Each line below that holds the string "Hcase" counts once; report the total and nothing else.

(RECORDS FOR THE EXERCISE)

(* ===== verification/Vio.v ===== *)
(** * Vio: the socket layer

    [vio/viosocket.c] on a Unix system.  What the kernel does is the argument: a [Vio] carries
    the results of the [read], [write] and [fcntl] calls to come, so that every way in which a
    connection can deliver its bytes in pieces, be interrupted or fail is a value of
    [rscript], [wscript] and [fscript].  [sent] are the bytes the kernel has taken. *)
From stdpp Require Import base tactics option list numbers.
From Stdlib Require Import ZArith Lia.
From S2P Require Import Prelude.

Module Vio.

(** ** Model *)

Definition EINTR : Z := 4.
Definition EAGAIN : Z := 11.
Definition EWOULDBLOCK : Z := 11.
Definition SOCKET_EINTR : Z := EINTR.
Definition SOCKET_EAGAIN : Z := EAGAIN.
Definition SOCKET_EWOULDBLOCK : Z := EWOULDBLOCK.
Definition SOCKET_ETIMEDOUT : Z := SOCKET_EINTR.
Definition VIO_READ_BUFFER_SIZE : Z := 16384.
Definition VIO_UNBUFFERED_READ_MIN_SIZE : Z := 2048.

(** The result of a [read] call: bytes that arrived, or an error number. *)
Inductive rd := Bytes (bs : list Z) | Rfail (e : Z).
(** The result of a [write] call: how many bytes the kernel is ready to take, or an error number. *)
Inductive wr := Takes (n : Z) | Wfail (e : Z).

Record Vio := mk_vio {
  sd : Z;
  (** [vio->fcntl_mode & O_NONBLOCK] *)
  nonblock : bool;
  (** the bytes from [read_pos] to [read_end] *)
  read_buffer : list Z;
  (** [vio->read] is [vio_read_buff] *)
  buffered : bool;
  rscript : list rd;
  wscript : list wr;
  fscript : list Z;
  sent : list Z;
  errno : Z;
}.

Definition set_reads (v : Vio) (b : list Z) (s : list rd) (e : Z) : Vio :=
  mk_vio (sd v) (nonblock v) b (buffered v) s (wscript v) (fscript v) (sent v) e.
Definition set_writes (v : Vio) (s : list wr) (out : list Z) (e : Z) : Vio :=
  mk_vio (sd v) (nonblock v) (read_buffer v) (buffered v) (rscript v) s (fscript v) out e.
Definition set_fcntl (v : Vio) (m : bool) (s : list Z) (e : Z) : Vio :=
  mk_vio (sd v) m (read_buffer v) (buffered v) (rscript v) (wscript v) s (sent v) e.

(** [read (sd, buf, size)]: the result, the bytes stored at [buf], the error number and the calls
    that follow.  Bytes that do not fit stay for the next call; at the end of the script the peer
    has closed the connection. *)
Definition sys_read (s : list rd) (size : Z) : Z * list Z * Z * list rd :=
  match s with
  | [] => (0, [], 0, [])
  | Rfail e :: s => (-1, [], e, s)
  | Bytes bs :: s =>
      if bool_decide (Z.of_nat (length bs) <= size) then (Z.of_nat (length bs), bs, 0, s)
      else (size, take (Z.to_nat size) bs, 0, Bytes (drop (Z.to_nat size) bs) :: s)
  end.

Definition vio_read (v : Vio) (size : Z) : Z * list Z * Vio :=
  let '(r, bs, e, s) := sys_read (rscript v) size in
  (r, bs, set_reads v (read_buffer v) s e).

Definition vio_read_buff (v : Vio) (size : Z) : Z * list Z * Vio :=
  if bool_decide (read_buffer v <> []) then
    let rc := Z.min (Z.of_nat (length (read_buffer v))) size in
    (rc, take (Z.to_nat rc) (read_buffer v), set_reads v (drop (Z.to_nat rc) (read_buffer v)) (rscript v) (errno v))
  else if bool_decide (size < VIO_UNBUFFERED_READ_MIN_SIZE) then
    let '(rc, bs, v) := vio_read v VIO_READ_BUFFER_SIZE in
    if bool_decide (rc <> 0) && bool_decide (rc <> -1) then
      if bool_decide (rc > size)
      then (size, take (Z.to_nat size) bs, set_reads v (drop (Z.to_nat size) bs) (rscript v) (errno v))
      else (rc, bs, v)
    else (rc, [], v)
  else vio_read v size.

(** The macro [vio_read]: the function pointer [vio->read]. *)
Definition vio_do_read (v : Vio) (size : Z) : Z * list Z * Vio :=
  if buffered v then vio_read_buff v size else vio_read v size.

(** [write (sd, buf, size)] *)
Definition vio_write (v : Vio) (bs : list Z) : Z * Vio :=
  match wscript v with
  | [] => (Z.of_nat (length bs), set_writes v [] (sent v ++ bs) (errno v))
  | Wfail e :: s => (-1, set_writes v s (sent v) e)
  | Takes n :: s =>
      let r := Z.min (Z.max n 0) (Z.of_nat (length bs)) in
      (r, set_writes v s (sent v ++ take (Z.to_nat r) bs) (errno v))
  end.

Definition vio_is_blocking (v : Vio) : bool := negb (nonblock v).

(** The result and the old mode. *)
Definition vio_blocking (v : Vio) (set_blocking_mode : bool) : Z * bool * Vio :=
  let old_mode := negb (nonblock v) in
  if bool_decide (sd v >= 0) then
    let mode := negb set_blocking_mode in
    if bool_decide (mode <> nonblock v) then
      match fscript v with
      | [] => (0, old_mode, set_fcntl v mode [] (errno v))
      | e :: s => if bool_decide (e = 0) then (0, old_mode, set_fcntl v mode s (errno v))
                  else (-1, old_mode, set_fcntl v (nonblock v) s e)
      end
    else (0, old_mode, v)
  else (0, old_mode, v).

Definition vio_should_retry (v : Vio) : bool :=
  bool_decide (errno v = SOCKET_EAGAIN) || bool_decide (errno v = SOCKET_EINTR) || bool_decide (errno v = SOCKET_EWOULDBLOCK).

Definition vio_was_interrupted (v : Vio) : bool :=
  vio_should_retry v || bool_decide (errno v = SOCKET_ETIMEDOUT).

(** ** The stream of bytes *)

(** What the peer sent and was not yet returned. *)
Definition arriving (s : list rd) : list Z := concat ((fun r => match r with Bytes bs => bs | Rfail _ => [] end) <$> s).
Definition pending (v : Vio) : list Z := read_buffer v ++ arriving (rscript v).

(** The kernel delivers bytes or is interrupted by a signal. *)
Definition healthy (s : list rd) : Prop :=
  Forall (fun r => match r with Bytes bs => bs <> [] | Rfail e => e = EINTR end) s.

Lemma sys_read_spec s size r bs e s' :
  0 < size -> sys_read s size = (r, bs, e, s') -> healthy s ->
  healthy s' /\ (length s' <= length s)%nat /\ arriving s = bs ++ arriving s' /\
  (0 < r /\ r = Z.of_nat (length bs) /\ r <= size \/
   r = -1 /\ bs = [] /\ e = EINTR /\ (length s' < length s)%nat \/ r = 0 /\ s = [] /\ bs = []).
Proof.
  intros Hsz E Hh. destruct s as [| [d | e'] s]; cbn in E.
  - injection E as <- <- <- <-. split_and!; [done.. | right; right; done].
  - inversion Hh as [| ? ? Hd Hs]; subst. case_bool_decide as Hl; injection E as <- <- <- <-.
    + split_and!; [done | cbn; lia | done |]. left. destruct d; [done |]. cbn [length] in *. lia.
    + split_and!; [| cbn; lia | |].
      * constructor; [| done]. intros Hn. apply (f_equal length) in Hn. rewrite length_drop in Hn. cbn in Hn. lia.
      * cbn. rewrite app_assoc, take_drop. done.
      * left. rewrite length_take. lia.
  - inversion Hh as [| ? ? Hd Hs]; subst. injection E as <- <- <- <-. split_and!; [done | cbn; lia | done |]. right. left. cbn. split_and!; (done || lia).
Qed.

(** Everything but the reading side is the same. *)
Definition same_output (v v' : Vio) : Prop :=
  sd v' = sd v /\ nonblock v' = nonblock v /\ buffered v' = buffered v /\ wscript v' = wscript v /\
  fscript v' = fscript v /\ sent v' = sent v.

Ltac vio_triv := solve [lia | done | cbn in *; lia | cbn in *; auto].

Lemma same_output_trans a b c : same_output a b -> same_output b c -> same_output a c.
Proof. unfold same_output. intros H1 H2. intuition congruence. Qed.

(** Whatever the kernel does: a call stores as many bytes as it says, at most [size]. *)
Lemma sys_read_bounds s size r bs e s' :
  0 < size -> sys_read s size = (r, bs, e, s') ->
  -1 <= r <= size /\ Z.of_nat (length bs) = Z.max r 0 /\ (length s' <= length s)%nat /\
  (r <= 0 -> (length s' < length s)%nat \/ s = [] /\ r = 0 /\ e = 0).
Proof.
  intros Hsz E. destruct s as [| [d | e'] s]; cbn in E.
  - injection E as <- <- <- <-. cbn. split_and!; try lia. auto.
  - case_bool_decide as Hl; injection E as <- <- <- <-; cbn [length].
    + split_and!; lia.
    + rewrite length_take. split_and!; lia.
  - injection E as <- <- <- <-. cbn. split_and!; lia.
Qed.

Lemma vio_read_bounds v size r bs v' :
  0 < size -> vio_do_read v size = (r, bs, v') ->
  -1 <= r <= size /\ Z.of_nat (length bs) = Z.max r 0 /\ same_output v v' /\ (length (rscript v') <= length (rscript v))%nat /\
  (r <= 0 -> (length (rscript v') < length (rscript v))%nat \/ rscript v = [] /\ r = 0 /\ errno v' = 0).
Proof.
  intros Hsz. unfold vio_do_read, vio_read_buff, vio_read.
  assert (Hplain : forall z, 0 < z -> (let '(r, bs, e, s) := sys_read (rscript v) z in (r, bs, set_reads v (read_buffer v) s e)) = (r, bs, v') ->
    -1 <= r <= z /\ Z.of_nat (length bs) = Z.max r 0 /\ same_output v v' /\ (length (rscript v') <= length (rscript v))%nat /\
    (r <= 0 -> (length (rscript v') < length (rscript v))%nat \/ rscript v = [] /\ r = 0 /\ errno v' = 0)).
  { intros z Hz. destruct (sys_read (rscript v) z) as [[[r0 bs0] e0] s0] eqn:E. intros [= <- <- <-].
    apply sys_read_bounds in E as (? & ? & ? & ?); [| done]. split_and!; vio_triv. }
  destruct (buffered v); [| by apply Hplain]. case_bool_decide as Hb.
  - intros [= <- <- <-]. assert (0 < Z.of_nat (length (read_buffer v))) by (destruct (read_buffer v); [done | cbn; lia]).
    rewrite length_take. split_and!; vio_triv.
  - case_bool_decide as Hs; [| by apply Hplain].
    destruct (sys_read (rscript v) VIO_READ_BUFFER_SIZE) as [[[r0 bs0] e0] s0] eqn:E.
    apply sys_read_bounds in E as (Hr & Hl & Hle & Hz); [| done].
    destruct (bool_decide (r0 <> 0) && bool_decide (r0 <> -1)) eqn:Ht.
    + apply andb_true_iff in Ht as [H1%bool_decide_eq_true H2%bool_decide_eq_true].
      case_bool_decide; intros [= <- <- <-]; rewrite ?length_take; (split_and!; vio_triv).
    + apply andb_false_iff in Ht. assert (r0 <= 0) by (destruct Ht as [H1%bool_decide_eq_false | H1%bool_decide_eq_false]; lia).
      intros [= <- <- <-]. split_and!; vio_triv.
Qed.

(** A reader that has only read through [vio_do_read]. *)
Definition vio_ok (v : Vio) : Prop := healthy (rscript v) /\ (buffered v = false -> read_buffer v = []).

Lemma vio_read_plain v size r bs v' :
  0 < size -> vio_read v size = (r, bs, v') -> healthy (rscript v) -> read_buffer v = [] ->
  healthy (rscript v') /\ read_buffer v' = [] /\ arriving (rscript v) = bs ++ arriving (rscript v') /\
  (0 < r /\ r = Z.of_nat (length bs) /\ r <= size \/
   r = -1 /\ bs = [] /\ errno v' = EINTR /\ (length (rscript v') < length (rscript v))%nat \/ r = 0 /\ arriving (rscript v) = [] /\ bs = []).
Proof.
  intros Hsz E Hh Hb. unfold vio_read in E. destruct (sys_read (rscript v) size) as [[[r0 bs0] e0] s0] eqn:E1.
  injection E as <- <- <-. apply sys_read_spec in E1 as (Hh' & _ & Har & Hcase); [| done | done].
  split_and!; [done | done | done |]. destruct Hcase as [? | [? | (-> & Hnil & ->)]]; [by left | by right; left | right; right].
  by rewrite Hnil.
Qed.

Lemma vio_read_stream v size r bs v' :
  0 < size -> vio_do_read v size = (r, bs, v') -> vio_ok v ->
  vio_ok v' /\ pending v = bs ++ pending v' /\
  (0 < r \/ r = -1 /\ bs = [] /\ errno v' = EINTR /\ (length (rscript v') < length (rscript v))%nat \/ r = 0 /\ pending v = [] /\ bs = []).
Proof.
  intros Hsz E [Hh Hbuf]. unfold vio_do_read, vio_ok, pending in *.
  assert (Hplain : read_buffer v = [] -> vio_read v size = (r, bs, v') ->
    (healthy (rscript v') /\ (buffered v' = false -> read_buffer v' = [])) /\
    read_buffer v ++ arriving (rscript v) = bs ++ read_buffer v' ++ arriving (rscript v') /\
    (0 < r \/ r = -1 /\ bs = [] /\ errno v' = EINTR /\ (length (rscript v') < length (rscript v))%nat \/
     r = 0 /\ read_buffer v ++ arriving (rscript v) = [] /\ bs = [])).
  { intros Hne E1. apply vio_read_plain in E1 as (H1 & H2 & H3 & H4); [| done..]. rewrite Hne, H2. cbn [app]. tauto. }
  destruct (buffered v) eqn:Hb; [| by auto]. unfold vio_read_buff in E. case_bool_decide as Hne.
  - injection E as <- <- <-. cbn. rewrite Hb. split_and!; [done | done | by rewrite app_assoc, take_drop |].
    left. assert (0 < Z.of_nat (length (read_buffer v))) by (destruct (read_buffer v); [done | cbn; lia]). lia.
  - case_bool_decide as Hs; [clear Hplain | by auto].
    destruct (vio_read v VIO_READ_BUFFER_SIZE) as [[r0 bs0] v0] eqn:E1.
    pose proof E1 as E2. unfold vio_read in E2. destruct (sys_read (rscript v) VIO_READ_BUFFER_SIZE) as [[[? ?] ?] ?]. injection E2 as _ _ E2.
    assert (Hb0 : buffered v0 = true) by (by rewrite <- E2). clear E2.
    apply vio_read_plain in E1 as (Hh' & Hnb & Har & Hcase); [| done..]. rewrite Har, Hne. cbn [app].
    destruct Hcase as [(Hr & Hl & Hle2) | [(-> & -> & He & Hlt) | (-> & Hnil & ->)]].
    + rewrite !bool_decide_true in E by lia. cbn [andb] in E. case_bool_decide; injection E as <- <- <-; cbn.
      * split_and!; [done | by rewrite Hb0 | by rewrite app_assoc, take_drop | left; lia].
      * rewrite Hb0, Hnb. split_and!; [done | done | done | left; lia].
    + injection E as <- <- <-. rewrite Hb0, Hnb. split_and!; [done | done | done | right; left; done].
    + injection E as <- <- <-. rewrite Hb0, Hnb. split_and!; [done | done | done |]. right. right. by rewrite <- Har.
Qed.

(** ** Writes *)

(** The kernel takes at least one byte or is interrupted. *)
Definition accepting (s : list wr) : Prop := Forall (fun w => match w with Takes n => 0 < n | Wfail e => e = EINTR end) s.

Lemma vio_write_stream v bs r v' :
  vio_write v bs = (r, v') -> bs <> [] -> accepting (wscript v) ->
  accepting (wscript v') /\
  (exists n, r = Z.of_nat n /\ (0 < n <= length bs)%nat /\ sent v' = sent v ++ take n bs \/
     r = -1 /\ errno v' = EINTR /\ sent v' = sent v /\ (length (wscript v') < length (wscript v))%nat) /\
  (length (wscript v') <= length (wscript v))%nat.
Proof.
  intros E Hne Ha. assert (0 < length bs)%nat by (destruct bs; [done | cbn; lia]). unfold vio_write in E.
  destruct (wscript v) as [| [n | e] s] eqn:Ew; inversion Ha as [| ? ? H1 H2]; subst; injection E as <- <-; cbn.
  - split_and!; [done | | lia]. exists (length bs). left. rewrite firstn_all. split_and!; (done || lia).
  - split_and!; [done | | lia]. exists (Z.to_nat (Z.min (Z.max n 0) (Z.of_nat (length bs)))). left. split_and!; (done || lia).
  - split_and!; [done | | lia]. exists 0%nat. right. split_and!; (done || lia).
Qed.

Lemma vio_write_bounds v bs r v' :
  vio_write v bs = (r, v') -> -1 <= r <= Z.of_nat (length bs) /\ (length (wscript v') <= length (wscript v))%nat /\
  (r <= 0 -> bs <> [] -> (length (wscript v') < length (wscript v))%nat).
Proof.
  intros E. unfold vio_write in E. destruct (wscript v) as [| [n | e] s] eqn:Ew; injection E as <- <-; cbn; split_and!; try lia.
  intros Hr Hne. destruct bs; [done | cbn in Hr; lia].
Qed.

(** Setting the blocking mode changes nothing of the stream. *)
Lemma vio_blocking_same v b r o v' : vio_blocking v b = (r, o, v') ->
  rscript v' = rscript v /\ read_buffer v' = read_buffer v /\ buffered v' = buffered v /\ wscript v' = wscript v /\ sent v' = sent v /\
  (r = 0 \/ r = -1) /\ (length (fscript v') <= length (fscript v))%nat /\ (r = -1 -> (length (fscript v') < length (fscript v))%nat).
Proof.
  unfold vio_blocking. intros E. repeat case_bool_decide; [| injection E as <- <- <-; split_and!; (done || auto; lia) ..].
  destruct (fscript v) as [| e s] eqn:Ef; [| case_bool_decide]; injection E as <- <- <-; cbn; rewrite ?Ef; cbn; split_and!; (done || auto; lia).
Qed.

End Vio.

(End RECORDS FOR THE EXERCISE)

_EXPECTED OUTPUT_
4